Records from a data collection
Definition reading (f : RawFrame) (odometer fuel : option float64) : Reading :=
  mkReading (f_DeviceTime f) (f_Offset f) (f_Latitude f) (f_Longitude f) (f_Speed f) (f_Heading f)
    (f_Ignition f) (f_EngineHours f) (f_Accuracy f) fuel odometer (f_DriverID f) (f_TripID f).

Definition insertPosition (p : PositionRow) : M unit :=
  exec (λ _ d,
    if exists_row (λ q, String.eqb (po_ID q) (po_ID p)) (positions d)
    then (Fail (Err "UNIQUE constraint failed: telemetry_positions.id"), d)
    else (Ok tt, set_telemetry_positions (positions d ++ [p]) d)).

Definition on_latest (v : string) (r : LatestRow) : bool := String.eqb (la_VehicleID r) v.
(** [WHERE excluded.device_time > vehicle_latest_position.device_time]: only
    a greater text replaces the row. *)
Definition newer (x r : LatestRow) : LatestRow :=
  if String.ltb (time_column (la_Reading r)) (time_column (la_Reading x)) then x else r.

Definition upsertLatestPosition (x : LatestRow) : M unit :=
  exec (λ _ d,
    let l := vehicle_latest_position (ops d) in
    (Ok tt, set_vehicle_latest_position
       (if exists_row (on_latest (la_VehicleID x)) l
        then update_where (on_latest (la_VehicleID x)) (newer x) l
        else l ++ [x]) d)).

Definition snapshot (id vehicleID : string) (r : Reading) : SnapshotRow :=
  mkSnapshot id (Some (rd_TripID r)) (Some vehicleID) (rd_DeviceTime r) (Some (rd_Latitude r))
    (Some (rd_Longitude r)) (Some (rd_Speed r)) (rd_FuelLevel r) (rd_Odometer r).

(** [INSERT OR REPLACE]. *)
Definition insertSnapshot (s : SnapshotRow) : M unit :=
  exec (λ _ d,
    (Ok tt, set_telemetry_snapshots
       (delete_where (λ r, String.eqb (sn_ID r) (sn_ID s)) (telemetry_snapshots (ops d)) ++ [s]) d)).

(** ** The pipeline *)
Definition quarantineFrame (f : RawFrame) (reason : string) : M unit :=
  dev ← SM_try (GetByIMEI (f_IMEI f));
  let tenant := match dev with Ok (Some x) => TenantID x | _ => DefaultTenant end in
  id ← GenerateUUID;
  now ← Now;
  Quarantine (mkQuarantine id tenant (f_IMEI f) (f_Provider f) (MarshalFrame f) reason
                QuarantineStatusOpen None None now).

Definition position_event (id tenant vehicleID : string) (f : RawFrame) (r : Reading)
    (receivedAt : Time) : Position :=
  mkPosition id tenant (f_IMEI f) vehicleID (f_DriverID f) (f_TripID f) (f_Latitude f)
    (f_Longitude f) (f_Speed f) (f_Heading f) (f_Ignition f) (f_EngineHours f) (f_Accuracy f)
    (rd_FuelLevel r) (rd_Odometer r) (f_DeviceTime f) receivedAt.

(** Steps 5 to 11 of an accepted frame. *)
Definition accept_frame (device : Device) (f : RawFrame) (rawEventID : string)
    : M (IngestResult * option Position) :=
  odometer ← guarded "odometer guard" (CheckOdometer (f_IMEI f)) (f_Odometer f);
  fuel ← guarded "fuel clamp" (ClampFuelLevel (f_IMEI f)) (f_FuelLevel f);
  let vehicleID := default ""%string (VehicleID device) in
  let r := reading f odometer fuel in
  positionID ← GenerateUUID;
  receivedAt ← Now;
  _ ← SM_wrap "position insert"
        (insertPosition (mkPositionRow positionID (TenantID device) (f_IMEI f) receivedAt vehicleID
                           (f_Provider f) rawEventID r));
  _ ← match VehicleID device with
      | Some v => SM_wrap "latest position upsert"
                    (upsertLatestPosition (mkLatestRow v (TenantID device) (f_IMEI f) receivedAt r))
      | None => mret tt
      end;
  snapshotID ← GenerateUUID;
  _ ← SM_wrap "snapshot insert" (insertSnapshot (snapshot snapshotID vehicleID r));
  let event := position_event positionID (TenantID device) vehicleID f r receivedAt in
  _ ← SM_wrap "outbox write"
        (SaveEvents (if is_empty vehicleID then f_IMEI f else vehicleID) "Vehicle"
           [PositionEvent event]);
  _ ← SM_wrap "last_seen update" (UpdateLastSeen (f_IMEI f));
  mret (mkResult true false false "", Some event).

Definition inactive_reason (status : string) : string :=
  if String.eqb status DeviceStatusQuarantined then QuarantineReasonQuarantinedDevice
  else QuarantineReasonRetiredDevice.

(** The transaction of [IngestRawFrame]. *)
Definition ingest_tx (f : RawFrame) : M (IngestResult * option Position) :=
  UoWExecute
    (device ← SM_wrap "device lookup" (GetByIMEI (f_IMEI f));
     match device with
     | None =>
         _ ← quarantineFrame f QuarantineReasonUnknownDevice; mret (zero_result, None)
     | Some device =>
         if negb (String.eqb (Status device) DeviceStatusActive) then
           _ ← quarantineFrame f (inactive_reason (Status device)); mret (zero_result, None)
         else
           rawEventID ← GenerateUUID;
           deduped ← SM_wrap "raw event insert" (insertRawEvent rawEventID (TenantID device) f);
           if deduped : bool then mret (mkResult true true false "", None)
           else accept_frame device f rawEventID
     end).

Definition bus_snapshot (p : Position) : BusSnapshot :=
  mkBusSnapshot (pos_VehicleID p) (pos_TripID p) (pos_Latitude p) (pos_Longitude p) (pos_Speed p)
    (pos_FuelLevel p) (pos_Odometer p) (pos_DeviceTime p).

(** The ingestor's bus, and the state of its subscribers beside the world. *)
Context {S : Type} (bus : InMemoryBus BusSnapshot S).
Abbreviation IM := (SM (World * S)).

Definition in_world {A} (m : M A) : IM A := λ s,
  match m (fst s) with (r, w) => (r, (w, snd s)) end.

(** Step 12 after the commit; a result of a failed call is not looked at. *)
Definition IngestRawFrame (f : RawFrame) : IM IngestResult :=
  r ← in_world (ingest_tx f);
  _ ← match snd r with
      | Some p =>
          if Accepted (fst r) && negb (Deduped (fst r)) then
            SM_modify (λ s, (fst s, Publish bus BusEventTelemetrySnapshot (bus_snapshot p) (snd s)))
          else mret tt
      | None => mret tt
      end;
  mret (fst r).

Definition quarantineUnknown (imei : string) (f : RawFrame) : M unit :=
  id ← GenerateUUID;
  now ← Now;
  Quarantine (mkQuarantine id DefaultTenant imei (f_Provider f) (MarshalFrame f)
                QuarantineReasonUnknownDevice QuarantineStatusOpen None None now).

(** [auditSpoof]. *)
Definition auditSpoof (topicIMEI payloadIMEI : string) : M unit :=
  LogAction "mqtt_spoof_guard" "telemetry_devices" topicIMEI
    (Some [("topic_imei", JString topicIMEI)]%string)
    (Some [("payload_imei", JString payloadIMEI)]%string).

(** ** The mobile front door (sync.go) *)
Record GPSLogPayload := mkLog {
  lg_ID : Z; lg_Latitude : float64; lg_Longitude : float64; lg_Timestamp : string }.
Record SyncBatchRequest := mkSync {
  sy_DeviceID : string; sy_DriverID : string; sy_Logs : list GPSLogPayload }.
Record TelemetrySnapshotPayload := mkSnap {
  sp_ID : string; sp_TripID : string; sp_VehicleID : string; sp_Timestamp : string;
  sp_Latitude : float64; sp_Longitude : float64; sp_Speed : float64; sp_FuelLevel : float64;
  sp_Odometer : float64 }.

### PROBLEM TO WORK ON
The required output is every line above from the one with "fuel ← guarded" down to the one with "Definition bus_snapshot (p", restated word for word, ends included.

### OUTPUT OF THE TASK
  fuel ← guarded "fuel clamp" (ClampFuelLevel (f_IMEI f)) (f_FuelLevel f);
  let vehicleID := default ""%string (VehicleID device) in
  let r := reading f odometer fuel in
  positionID ← GenerateUUID;
  receivedAt ← Now;
  _ ← SM_wrap "position insert"
        (insertPosition (mkPositionRow positionID (TenantID device) (f_IMEI f) receivedAt vehicleID
                           (f_Provider f) rawEventID r));
  _ ← match VehicleID device with
      | Some v => SM_wrap "latest position upsert"
                    (upsertLatestPosition (mkLatestRow v (TenantID device) (f_IMEI f) receivedAt r))
      | None => mret tt
      end;
  snapshotID ← GenerateUUID;
  _ ← SM_wrap "snapshot insert" (insertSnapshot (snapshot snapshotID vehicleID r));
  let event := position_event positionID (TenantID device) vehicleID f r receivedAt in
  _ ← SM_wrap "outbox write"
        (SaveEvents (if is_empty vehicleID then f_IMEI f else vehicleID) "Vehicle"
           [PositionEvent event]);
  _ ← SM_wrap "last_seen update" (UpdateLastSeen (f_IMEI f));
  mret (mkResult true false false "", Some event).

Definition inactive_reason (status : string) : string :=
  if String.eqb status DeviceStatusQuarantined then QuarantineReasonQuarantinedDevice
  else QuarantineReasonRetiredDevice.

(** The transaction of [IngestRawFrame]. *)
Definition ingest_tx (f : RawFrame) : M (IngestResult * option Position) :=
  UoWExecute
    (device ← SM_wrap "device lookup" (GetByIMEI (f_IMEI f));
     match device with
     | None =>
         _ ← quarantineFrame f QuarantineReasonUnknownDevice; mret (zero_result, None)
     | Some device =>
         if negb (String.eqb (Status device) DeviceStatusActive) then
           _ ← quarantineFrame f (inactive_reason (Status device)); mret (zero_result, None)
         else
           rawEventID ← GenerateUUID;
           deduped ← SM_wrap "raw event insert" (insertRawEvent rawEventID (TenantID device) f);
           if deduped : bool then mret (mkResult true true false "", None)
           else accept_frame device f rawEventID
     end).

Definition bus_snapshot (p : Position) : BusSnapshot :=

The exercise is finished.